(Records provided)

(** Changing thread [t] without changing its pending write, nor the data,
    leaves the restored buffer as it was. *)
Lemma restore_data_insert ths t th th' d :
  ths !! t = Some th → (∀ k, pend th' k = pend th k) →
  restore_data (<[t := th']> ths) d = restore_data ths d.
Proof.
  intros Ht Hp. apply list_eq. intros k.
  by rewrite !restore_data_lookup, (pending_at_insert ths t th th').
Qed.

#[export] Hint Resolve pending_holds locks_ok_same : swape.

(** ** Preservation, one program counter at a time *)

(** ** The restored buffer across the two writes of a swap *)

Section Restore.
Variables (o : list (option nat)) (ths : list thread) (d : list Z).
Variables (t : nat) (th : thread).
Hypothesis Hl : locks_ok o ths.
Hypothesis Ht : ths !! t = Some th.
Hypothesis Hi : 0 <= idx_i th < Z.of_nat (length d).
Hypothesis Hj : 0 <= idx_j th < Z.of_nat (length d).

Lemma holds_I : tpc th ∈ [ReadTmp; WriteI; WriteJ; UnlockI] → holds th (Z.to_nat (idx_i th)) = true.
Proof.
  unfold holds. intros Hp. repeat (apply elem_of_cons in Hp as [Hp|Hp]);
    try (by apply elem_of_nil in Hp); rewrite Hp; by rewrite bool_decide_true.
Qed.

(End Records provided)
(Records provided)

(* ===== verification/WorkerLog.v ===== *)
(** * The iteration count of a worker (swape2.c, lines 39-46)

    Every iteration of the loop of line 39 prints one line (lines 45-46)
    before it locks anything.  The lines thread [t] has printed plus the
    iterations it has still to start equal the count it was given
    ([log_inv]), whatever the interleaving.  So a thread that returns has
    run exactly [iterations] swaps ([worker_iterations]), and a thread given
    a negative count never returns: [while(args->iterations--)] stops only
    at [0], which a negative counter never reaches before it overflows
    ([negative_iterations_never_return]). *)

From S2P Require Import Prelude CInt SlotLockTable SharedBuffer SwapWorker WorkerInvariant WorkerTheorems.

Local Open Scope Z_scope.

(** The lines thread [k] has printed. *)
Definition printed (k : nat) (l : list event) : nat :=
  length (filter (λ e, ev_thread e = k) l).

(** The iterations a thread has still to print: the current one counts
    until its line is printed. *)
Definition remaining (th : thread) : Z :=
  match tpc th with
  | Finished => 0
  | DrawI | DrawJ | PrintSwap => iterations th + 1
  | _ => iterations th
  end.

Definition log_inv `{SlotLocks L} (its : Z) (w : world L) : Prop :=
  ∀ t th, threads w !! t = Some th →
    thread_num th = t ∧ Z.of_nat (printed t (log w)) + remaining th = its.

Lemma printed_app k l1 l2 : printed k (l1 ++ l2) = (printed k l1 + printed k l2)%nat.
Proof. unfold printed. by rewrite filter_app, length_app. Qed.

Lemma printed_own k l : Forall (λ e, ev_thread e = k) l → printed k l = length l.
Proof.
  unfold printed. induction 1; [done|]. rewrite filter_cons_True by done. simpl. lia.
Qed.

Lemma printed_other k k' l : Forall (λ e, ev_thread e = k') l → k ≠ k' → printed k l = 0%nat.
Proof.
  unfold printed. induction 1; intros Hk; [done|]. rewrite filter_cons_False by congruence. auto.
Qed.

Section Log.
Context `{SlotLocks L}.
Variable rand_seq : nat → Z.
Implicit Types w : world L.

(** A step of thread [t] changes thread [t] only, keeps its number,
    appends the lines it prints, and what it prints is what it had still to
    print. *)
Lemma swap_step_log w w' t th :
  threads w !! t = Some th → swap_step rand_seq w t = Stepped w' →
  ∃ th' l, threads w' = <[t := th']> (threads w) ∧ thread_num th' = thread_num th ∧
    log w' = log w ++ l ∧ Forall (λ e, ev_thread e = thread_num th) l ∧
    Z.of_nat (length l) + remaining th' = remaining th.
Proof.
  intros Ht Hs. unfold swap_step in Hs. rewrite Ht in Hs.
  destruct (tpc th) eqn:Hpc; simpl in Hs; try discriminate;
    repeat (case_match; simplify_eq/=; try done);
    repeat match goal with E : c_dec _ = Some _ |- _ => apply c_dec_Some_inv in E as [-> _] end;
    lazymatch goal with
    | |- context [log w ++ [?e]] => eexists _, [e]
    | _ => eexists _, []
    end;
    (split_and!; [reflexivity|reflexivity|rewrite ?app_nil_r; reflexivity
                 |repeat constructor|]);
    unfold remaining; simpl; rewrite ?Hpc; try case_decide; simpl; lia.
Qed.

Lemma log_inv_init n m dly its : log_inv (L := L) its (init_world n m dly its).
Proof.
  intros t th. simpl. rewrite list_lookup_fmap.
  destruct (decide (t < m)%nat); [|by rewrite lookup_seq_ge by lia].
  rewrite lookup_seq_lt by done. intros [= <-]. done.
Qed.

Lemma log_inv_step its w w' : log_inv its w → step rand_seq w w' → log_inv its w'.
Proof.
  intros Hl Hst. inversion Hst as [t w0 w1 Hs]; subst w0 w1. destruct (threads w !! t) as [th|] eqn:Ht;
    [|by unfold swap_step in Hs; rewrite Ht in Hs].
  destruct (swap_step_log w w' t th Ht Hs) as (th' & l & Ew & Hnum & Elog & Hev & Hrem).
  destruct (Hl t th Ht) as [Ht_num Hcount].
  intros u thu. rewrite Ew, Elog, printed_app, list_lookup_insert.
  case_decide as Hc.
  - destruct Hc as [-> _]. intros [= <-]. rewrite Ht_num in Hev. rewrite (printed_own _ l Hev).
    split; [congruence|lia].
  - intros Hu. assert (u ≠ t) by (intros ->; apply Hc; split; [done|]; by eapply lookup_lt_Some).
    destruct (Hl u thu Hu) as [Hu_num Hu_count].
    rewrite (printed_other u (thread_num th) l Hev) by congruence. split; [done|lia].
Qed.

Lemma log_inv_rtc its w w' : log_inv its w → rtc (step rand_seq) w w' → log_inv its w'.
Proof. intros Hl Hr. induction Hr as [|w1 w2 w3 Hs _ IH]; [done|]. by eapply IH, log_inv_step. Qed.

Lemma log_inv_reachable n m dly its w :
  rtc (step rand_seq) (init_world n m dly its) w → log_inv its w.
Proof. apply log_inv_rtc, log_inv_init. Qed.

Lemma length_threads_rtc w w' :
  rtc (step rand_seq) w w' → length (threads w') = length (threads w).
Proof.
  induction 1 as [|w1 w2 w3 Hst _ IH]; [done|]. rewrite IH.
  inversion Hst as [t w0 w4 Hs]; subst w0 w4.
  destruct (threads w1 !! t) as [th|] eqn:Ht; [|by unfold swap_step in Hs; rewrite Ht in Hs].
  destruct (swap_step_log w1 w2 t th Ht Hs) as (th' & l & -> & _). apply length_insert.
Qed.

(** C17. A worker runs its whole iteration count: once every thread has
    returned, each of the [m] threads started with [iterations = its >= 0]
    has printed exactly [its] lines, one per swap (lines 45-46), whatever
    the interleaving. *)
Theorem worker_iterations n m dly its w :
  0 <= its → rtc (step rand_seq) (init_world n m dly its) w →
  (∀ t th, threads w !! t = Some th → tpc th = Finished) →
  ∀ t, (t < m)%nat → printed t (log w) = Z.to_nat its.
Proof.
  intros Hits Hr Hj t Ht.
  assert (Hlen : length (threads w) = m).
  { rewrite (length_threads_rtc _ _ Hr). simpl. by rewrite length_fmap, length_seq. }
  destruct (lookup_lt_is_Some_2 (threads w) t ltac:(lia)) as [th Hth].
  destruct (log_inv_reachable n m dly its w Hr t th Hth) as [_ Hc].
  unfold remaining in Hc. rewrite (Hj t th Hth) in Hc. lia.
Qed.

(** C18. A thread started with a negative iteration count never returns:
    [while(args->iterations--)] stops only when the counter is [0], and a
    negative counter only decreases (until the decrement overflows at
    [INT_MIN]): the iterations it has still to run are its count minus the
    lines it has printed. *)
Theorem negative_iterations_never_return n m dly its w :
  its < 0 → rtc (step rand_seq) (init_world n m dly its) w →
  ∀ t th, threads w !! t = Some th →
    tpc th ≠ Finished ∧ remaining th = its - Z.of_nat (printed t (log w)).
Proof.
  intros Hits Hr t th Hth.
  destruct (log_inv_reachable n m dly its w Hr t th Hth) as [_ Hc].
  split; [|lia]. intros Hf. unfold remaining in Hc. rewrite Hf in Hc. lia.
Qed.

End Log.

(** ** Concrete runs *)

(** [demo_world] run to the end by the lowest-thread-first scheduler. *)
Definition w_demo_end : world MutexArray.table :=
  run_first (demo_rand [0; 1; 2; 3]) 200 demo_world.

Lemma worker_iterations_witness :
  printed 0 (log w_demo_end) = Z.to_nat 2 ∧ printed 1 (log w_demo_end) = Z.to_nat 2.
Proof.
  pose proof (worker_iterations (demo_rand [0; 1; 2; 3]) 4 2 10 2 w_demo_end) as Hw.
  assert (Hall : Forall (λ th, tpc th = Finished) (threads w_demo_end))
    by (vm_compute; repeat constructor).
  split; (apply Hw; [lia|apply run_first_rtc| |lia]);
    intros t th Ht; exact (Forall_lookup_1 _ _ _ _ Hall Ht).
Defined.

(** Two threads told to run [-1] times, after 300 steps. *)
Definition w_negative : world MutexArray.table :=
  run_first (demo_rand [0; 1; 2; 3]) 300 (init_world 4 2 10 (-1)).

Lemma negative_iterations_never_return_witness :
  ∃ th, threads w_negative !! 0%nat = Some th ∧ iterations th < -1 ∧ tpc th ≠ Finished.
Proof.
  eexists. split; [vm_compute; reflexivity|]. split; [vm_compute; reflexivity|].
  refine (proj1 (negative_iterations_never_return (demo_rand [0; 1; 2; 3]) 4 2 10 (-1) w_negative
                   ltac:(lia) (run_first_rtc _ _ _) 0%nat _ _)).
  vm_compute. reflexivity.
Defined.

(End Records provided)

▶ _Exercise aim_
In the data above, start at the line that has "(** The iterations", stop after the line that has "thread_num th = t", and print every line in between exactly as it stands.

▶ _Result_
(** The iterations a thread has still to print: the current one counts
    until its line is printed. *)
Definition remaining (th : thread) : Z :=
  match tpc th with
  | Finished => 0
  | DrawI | DrawJ | PrintSwap => iterations th + 1
  | _ => iterations th
  end.

Definition log_inv `{SlotLocks L} (its : Z) (w : world L) : Prop :=
  ∀ t th, threads w !! t = Some th →
    thread_num th = t ∧ Z.of_nat (printed t (log w)) + remaining th = its.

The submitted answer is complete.